Financial Modelings is a simple and effective tool that you can build in Excel to forecast and provide a clear picture of the financial performance of your business. The forecast is based on your business' historical performance and assumptions about the future. The process results in the construction of a mathematical model that helps at the moment of making decisions and financial statement analysis.
Creating a financial model requires preparing an income statement, cash flow statement, balance sheet, and supporting schedules.
Financial modeling refers to the art of converting a set of assumptions, based on the market behavior, into numerical predictions.
What is it used for, and why is it important?
The model's output should inform your decisions and provide critical information to perform financial analysis, whether inside or outside of the company. When used inside the company, the decisions to be made are concerning:
Raising capital
Growing the business organically.
Selling or divesting assets and business units.
Valuating a business.
Now for the why. At this point it may be evident, but let's dive in a bit deeper. Its importance is rooted in its capacity to enable better financial decisions for a business and is used for future planning. By creating this model, your business can simulate the impact of important variables and allows for the preparation of different scenarios. This way, you know what course of action to take in various situations that may arise.
Financial modeling can also play an important part when capital budgeting and it helps to determine the cost of capital.
Although this is a difficult skill to master, here are some tips to get you started.
There is no one right way to do it as each model is unique to each company. So, instead of trying to make your models "right," make sure that it makes sense for your company or business based on preferences, level of complexity, and your assumptions.
Do Your Research: When creating the model, be sure you do thorough research if your market, competitors etc. ensuring consistency between the model and expectations regarding the future performance of the company.
Make it simple. Even though the complexity of each model is determined by each company and the level of details and elaborated calculations involved, it is crucial to keep the model as simple as possible. You should know what your model is saying, and you should be able to explain it.

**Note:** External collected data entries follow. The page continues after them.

(** A market buy of YES for 100 that tolerates no price at all
    ([maxSlippage] = -0.01). *)
Definition tightBuy : InsertOrder :=
  mkInsertOrder 7%nat 1%nat ty_market buy yes (Fin 100) None
                (Some (Fin (- (1 # 100)))) None None (Fin 1).

(** A market sell of YES for 52 by a user who holds no position. *)
Definition nakedSell : InsertOrder :=
  mkInsertOrder 7%nat 1%nat ty_market sell yes (Fin 52) None None None None
                (Fin 1).


(** A limit buy of YES for 60 at 0.60 that also names a maximum price of
    0.40. *)
Definition highLimitBuy : InsertOrder :=
  mkInsertOrder 7%nat 1%nat ty_limit buy yes (Fin 60) (Some (Fin (6 # 10)))
                None None (Some (Fin (4 # 10))) (Fin 1).

(** A limit buy of YES for 52 that names no limit price. *)
Definition noLimitBuy : InsertOrder :=
  mkInsertOrder 7%nat 1%nat ty_limit buy yes (Fin 52) None None None None
                (Fin 1).

(** A market buy of YES for 100 with a maximum price of 0.40. *)
Definition cappedBuy : InsertOrder :=
  mkInsertOrder 7%nat 1%nat ty_market buy yes (Fin 100) None None None
                (Some (Fin (4 # 10))) (Fin 1).

(** The same ledgers with every market's [tradingFee] rewritten by [f]. *)
Definition feeOf (f : number -> number) (m : Market) : Market :=
  mkMarket (m_id m) (m_status m) (m_yesPrice m) (m_noPrice m) (m_volume m)
           (m_liquidity m) (f (m_tradingFee m)).

Definition withTradingFee (f : number -> number) (st : Storage) : Storage :=
  mkStorage (map (feeOf f) (markets st)) (positions st) (orders st)
            (trades st) (userBalances st) (nextId st).

(** The position row a sell leaves. *)
Definition reducedPosition (pos : Position) (sh : number) : Position :=
  if p_shares pos - sh <=? Fin 0
  then mkPosition (p_id pos) (p_userId pos) (p_marketId pos) (p_outcome pos)
                  (Fin 0) (p_avgPrice pos) (Fin 0)
  else mkPosition (p_id pos) (p_userId pos) (p_marketId pos) (p_outcome pos)
                  (p_shares pos - sh) (p_avgPrice pos)
                  (JS.max (Fin 0) (p_totalCost pos - sh * p_avgPrice pos)).

(** The position row a buy leaves. *)
Definition increasedPosition (st : Storage) (v : InsertOrder) (c : number)
    : Position :=
  let sh := amount v / c in
  match getPosition st (userId v) (marketId v) (outcome v) with
  | Some pos =>
      mkPosition (p_id pos) (p_userId pos) (p_marketId pos) (p_outcome pos)
                 (p_shares pos + sh)
                 ((p_totalCost pos + amount v) / (p_shares pos + sh))
                 (p_totalCost pos + amount v)
  | None =>
      mkPosition (S (S (nextId st))) (userId v) (marketId v) (outcome v)
                 sh c (amount v)
  end.

(** How the held share count moved: by [sh] up on a buy (from nothing when
    there was no position), by [sh] down on a sell. *)
Definition sharesMovedBy (before : option Position) (after : Position)
    (sd : OrderSide) (sh : number) : Prop :=
  match sd, before with
  | buy, Some pos => p_shares after = p_shares pos + sh
  | buy, None => p_shares after = sh
  | sell, Some pos =>
      forall s q : Q,
        p_shares pos = Fin s -> sh = Fin q ->
        exists s', p_shares after = Fin s' /\ (s' == s - q)%Q
  | sell, None => False
  end.

(** A market sell of YES for 56 (100 shares at the 0.56 the sample market
    quotes after [sampleBuy]). *)
Definition sampleSell : InsertOrder :=
  mkInsertOrder 7%nat 1%nat ty_market sell yes (Fin 56) None None None None
                (Fin 1).

Definition sampleStorage2 : Storage := snd (postOrders sampleStorage1 sampleSell).

(** ** Well-formed ledgers *)




(** The cost basis of a position agrees with its shares and average
    price. *)
Definition cost_basis_ok (p : Position) : Prop :=
  exists s a t : Q,
    p_shares p = Fin s /\ p_avgPrice p = Fin a /\ p_totalCost p = Fin t /\
    (0 <= s)%Q /\ (0 <= a)%Q /\ (t == s * a)%Q.


(** The order a trade row belongs to. *)
Definition tradeOrderId (t : Trade) : option Id :=
  match t_buyOrderId t with
  | Some id => Some id
  | None => t_sellOrderId t
  end.

Definition tradesOfOrder (st : Storage) (orderId : Id) : list Trade :=
  filter (fun t => id_is (tradeOrderId t) orderId) (trades st).

(** The books of orders and trades: keys below the counter and distinct,
    every trade on an order below the counter, a filled order filled in
    full with exactly one trade, any other order with none. *)
Definition books_ok (st : Storage) : Prop :=
  Forall (fun o => o_id o < nextId st)%nat (orders st) /\
  NoDup (map o_id (orders st)) /\
  Forall (fun t => exists id, tradeOrderId t = Some id /\ (id < nextId st)%nat)
         (trades st) /\
  Forall (fun o =>
            match o_status o with
            | filled =>
                o_filledShares o = o_shares o /\
                length (tradesOfOrder st (o_id o)) = 1%nat
            | _ => tradesOfOrder st (o_id o) = []
            end)
         (orders st).

(** ** The interface as a machine *)

Inductive ApiCall :=
| PostOrders (validatedData : InsertOrder)
| PatchBalance (id : Id) (balance : option number)
| PostMarkets (insertMarket : InsertMarket)
| PostUsers (walletAddress : String.string) (username : option String.string).

Definition apiStep (db : Database) (c : ApiCall) : Database :=
  match c with
  | PostOrders v => mkDatabase (users db) (snd (postOrders (ledgers db) v))
  | PatchBalance id b => mkDatabase (users db) (snd (patchBalance (ledgers db) id b))
  | PostMarkets im => mkDatabase (users db) (snd (createMarket (ledgers db) im))
  | PostUsers w n => snd (postUsers db w n)
  end.


Definition emptyDatabase : Database :=
  mkDatabase [] (mkStorage [] [] [] [] [] 0%nat).

(** The same ledgers with every market's [status] and [liquidity]
    rewritten. *)
Definition relabelled (fs : MarketStatus -> MarketStatus)
    (fl : number -> number) (m : Market) : Market :=
  mkMarket (m_id m) (fs (m_status m)) (m_yesPrice m) (m_noPrice m)
           (m_volume m) (fl (m_liquidity m)) (m_tradingFee m).

Definition withStatusAndLiquidity (fs : MarketStatus -> MarketStatus)
    (fl : number -> number) (st : Storage) : Storage :=
  mkStorage (map (relabelled fs fl) (markets st)) (positions st) (orders st)
            (trades st) (userBalances st) (nextId st).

There are a few tricks to help to clarify models such as color coating, using different tabs instead of trying to jam all the information on one sheet, start very simple and then build out, basically anything that can help prevent misunderstandings will be beneficial. There are numerous templates available online, find one that is easy for you to use that you can later build on.
While creating a financial model can seem like a tedious task, it is essential to understanding how much money you need to start and to run your business and to explain to your investors when and how you plan to become profitable.
Although this can be a difficult skill to master, whatever you do, don't skip this step of planning your business.